**Given records:**
»»
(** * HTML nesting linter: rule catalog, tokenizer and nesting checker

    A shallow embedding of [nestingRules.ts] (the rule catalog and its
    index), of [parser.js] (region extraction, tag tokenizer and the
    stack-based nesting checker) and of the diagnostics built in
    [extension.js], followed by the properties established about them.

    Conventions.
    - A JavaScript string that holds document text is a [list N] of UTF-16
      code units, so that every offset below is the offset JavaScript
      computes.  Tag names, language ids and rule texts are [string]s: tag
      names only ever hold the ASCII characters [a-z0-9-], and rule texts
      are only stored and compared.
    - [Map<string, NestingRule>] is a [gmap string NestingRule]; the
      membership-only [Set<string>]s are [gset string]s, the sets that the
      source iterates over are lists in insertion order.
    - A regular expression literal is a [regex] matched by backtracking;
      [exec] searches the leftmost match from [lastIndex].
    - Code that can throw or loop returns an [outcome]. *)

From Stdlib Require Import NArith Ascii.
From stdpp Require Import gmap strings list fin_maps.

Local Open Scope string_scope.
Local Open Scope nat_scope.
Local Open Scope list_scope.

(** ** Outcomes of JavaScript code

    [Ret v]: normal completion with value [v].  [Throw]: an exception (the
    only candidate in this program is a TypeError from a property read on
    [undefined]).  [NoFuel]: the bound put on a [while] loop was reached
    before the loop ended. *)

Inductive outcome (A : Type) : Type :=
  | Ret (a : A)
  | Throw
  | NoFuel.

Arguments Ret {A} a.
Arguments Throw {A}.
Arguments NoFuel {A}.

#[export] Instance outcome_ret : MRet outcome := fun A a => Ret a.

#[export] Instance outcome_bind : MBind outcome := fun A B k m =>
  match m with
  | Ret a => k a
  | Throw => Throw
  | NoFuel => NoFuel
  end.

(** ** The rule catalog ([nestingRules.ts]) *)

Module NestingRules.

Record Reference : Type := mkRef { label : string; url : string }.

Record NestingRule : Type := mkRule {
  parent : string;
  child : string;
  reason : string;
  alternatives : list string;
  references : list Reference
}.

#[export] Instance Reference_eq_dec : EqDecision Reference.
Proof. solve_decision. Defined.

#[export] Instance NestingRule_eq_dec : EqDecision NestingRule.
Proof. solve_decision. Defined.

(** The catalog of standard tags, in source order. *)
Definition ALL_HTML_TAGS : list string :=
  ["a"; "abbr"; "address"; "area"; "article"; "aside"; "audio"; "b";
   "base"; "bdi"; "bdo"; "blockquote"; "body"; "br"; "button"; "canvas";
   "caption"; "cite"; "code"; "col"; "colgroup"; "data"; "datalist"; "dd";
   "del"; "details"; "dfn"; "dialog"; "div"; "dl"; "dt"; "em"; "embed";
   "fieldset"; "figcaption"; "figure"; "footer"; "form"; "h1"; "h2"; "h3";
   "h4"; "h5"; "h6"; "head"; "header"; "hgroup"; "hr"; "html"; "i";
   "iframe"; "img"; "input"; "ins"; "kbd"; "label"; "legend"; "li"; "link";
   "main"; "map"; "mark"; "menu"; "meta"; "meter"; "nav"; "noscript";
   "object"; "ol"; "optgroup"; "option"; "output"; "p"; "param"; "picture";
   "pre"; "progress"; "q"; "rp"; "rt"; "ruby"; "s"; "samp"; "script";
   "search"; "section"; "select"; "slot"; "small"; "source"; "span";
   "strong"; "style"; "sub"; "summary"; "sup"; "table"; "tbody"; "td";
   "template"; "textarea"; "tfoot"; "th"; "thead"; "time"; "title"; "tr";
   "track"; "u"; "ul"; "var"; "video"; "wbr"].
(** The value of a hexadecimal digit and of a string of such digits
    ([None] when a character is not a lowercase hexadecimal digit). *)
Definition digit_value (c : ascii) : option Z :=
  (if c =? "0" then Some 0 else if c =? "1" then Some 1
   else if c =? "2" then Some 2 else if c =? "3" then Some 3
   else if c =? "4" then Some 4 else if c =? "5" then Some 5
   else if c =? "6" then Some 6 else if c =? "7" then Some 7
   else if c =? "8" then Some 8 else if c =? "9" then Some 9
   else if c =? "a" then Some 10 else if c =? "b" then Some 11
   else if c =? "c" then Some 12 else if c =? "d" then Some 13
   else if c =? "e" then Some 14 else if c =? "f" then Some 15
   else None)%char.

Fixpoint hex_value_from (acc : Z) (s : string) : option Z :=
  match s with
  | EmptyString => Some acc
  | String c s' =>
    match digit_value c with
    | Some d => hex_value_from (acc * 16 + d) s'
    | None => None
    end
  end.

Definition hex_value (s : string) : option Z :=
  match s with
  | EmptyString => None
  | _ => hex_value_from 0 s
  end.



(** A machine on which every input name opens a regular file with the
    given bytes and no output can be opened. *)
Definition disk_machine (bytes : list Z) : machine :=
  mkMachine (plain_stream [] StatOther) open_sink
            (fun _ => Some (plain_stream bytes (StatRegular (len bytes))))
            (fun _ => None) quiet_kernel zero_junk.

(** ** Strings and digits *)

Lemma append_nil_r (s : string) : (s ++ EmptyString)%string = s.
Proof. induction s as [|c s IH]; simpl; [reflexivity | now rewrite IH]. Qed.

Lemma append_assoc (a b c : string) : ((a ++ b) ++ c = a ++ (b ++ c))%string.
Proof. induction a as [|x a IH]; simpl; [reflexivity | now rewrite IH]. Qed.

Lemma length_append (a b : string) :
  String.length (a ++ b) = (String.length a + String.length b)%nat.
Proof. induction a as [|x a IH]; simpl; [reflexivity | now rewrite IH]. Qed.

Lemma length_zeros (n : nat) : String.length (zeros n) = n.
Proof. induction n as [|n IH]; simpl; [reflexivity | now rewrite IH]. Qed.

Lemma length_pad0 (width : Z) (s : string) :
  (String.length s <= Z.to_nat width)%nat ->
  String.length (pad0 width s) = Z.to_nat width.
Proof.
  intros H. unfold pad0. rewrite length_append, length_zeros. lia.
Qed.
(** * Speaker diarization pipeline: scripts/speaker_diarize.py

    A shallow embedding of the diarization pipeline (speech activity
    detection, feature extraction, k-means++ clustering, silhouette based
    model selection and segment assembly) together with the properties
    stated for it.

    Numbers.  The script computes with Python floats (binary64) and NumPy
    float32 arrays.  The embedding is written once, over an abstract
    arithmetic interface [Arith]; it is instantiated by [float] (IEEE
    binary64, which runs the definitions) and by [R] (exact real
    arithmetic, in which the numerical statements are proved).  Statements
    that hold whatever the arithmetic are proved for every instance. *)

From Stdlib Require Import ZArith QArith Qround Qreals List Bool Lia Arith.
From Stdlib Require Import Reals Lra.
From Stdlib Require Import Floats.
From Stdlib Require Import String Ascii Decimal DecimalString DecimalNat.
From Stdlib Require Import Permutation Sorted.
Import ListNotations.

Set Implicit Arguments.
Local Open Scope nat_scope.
««
**To do:** When a line in the records holds the string "properties", copy that line.

**Exercise output:**
    [extension.js], followed by the properties established about them.
    model selection and segment assembly) together with the properties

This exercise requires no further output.